Existing methods for synthesizing novel-view ultrasound images struggle to accurately model complex tissue structures and view-dependent acoustic effects, resulting in insufficient realism. This work proposes a learnable 3D Gaussian field representation for ultrasound scenes, explicitly encoding ultrasound-specific physical parameters—such as attenuation and reflectivity—into the Gaussian space for the first time. By integrating a physics-driven B-mode synthesis module with a novel Gaussian ray casting strategy, the method naturally captures view-dependent acoustic characteristics. Quantitative evaluations demonstrate significant improvements over state-of-the-art approaches, with up to a 15% gain in MS-SSIM, while qualitative results confirm enhanced anatomical fidelity and acoustic realism in the synthesized images.

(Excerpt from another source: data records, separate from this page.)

Lemma journals_link s self x n l r d ids :
  nodes s !! x = Some n → x ∉ (l ++ r).*1 → l ++ r ≠ [] →
  is_Some (lists s !! self) → seg (nodes s) self None (l ++ r) None → inl x ∈ ids → inr self ∈ ids →
  ∃ ids', ids ⊆ ids' ∧
    journals (insert_at node_cost self x (found l r (default d (last_or None l)))) s ids (2 * node_cost) (link_upds self x l r) tt ids'.
Proof.
  intros Hx Hfresh Hne Hl Hs Hix Hil. unfold link_upds, found, insert_at. rewrite fmap_app, not_elem_of_app in Hfresh.
  destruct Hfresh as [Hfl Hfr].
  assert (Hlast : ∀ p, last_or None l = Some p → is_Some (nodes s !! p) ∧ p ≠ x).
  { intros p [Hp|[_ [=]]]%last_or_elem. split; [|set_solver].
    eapply seg_is_Some; [done|]. rewrite fmap_app. set_solver. }
  destruct r as [|y r].
  - destruct (last_or None l) as [p|] eqn:El.
    + destruct (Hlast p eq_refl) as [[np Hp] ?]. cbn [default from_option].
      exists (inl p :: ids). split; [by apply list_subseteq_cons|]. eapply journals_cost; [do 4 journals_step|lia].
    + destruct l as [|z l]; [done|]. cbn in El. by destruct (last_or_Some z.1 l) as [? ?]; simplify_eq.
  - pose proof (seg_mid _ _ _ _ _ _ _ Hs) as Hy. assert (y.1 ≠ x) by set_solver.
    destruct (last_or None l) as [p|] eqn:El.
    + destruct (Hlast p eq_refl) as [[np Hp] ?]. exists (inl p :: inl y.1 :: ids). split; [set_solver|].
      eapply journals_cost; [do 8 journals_step|lia].
    + exists (inl y.1 :: ids). split; [set_solver|]. 
      eapply journals_cost; [do 7 journals_step|lia].
Qed.

(** The search and the links. *)
Lemma journals_search s self x n l r ln ids :
  nodes s !! x = Some n → x ∉ (l ++ r).*1 → split_gt gt (value n) (l ++ r) = (l, r) →
  lists s !! self = Some (Build_PList ln None (first_or None (l ++ r))) → seg (nodes s) self None (l ++ r) None →
  NoDup (l ++ r).*1 → inl x ∈ ids → inr self ∈ ids →
  ∃ ids', ids ⊆ ids' ∧ journals
    match first_or None (l ++ r) with
    | None => on_store (set_head self (Some x))
    | Some ptr => let* place := on_store (scan_list gt (value n) ptr) in insert_at node_cost self x place
    end s ids (2 * node_cost) (link_upds self x l r) tt ids'.
Proof.
  intros Hx Hfresh Hsp Hl Hs Hnd Hix Hil. destruct (l ++ r) as [|y ys] eqn:Elr; cbn [first_or].
  - apply app_eq_nil in Elr as [-> ->]. exists ids. split; [done|].
    eapply journals_cost; [journals_step|lia].
  - assert (Hne : l ++ r ≠ []) by (by rewrite Elr). rewrite <-Elr in Hs, Hfresh.
    destruct (journals_link s self x n l r y.1 ids) as (ids' & Hsub & Hj); eauto.
    exists ids'. split; [done|]. eapply journals_read_bind; [|exact Hj].
    rewrite Elr in Hs. by eapply (performs_scan_list gt s self).
Qed.

Lemma journals_insert_sorted s self x v xs l r ids :
  linear s self xs → free s x v → split_gt gt v xs = (l, r) → inr self ∈ ids →
  ∃ ids', journals (insert_sorted gt node_cost self x) s ids (3 * node_cost)
    (j_sorted_upds self x l r (uadd (Z.of_nat (length xs)) 1)) tt ids'.
Proof.
  intros (Hl & Hs & Hnd) Hf Hsp Hi. pose proof (free_fresh _ _ _ _ _ _ _ Hf Hs) as Hfresh.
  destruct Hf as (n & Hx & Hn & <-). pose proof (split_gt_app _ _ _ _ _ Hsp) as ->.
  set (s1 := apply (UPrev x None) (apply (UNext x None) (apply (UList x (Some self)) s))).
  destruct (journals_search s1 self x (Build_Node None None (Some self) (value n)) l r (Z.of_nat (length (l ++ r))) (inl x :: ids))
    as (ids' & Hi' & Hlink); [|done|done|done| |done|constructor|by right|].
  { unfold s1. cbn. by rewrite !lookup_alter_eq, Hx. }
  { by repeat apply seg_alter_ne. }
  exists ids'. unfold insert_sorted, insert_sorted_impl, j_sorted_upds.
  eapply (journals_cost _ _ _ (node_cost + (2 * node_cost + 0))%nat); [|lia].
  do 2 journals_step. rewrite bool_decide_eq_true_2 by done. cbn [assert_ bind skip].
  do 4 journals_step. eapply (journals_bind_eq _ _ _ _ (2 * node_cost) _ tt _ 0); [exact Hlink| |done|done].
  apply (journals_inc_len s1 self (Build_PList (Z.of_nat (length (l ++ r))) None (first_or None (l ++ r))) (link_upds self x l r)); [done|by apply link_upds_coherent| |by apply Hi'; right].
  unfold link_upds. destruct r, (last_or None l); set_solver.
Qed.
End operations.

Novel view synthesis (NVS) in ultrasound has gained attention as a technique for generating anatomically plausible views beyond the acquired frames, offering new capabilities for training clinicians or data augmentation. However, current methods struggle with complex tissue and view-dependent acoustic effects. Physics-based NVS aims to address these limitations by including the ultrasound image formation process into the simulation. Recent approaches combine a learnable implicit scene representation with an ultrasound-specific rendering module, yet a substantial gap between simulation and reality remains. In this work, we introduce UltraG-Ray, a novel ultrasound scene representation based on a learnable 3D Gaussian field, coupled to an efficient physics-based module for B-mode synthesis. We explicitly encode ultrasound-specific parameters, such as attenuation and reflection, into a Gaussian-based spatial representation and realize image synthesis within a novel ray casting scheme. In contrast to previous methods, this approach naturally captures view-dependent attenuation effects, thereby enabling the generation of physically informed B-mode images with increased realism. We compare our method to state-of-the-art and observe consistent gains in image quality metrics (up to 15% increase on MS-SSIM), demonstrating clear improvement in terms of realism of the synthesized ultrasound images.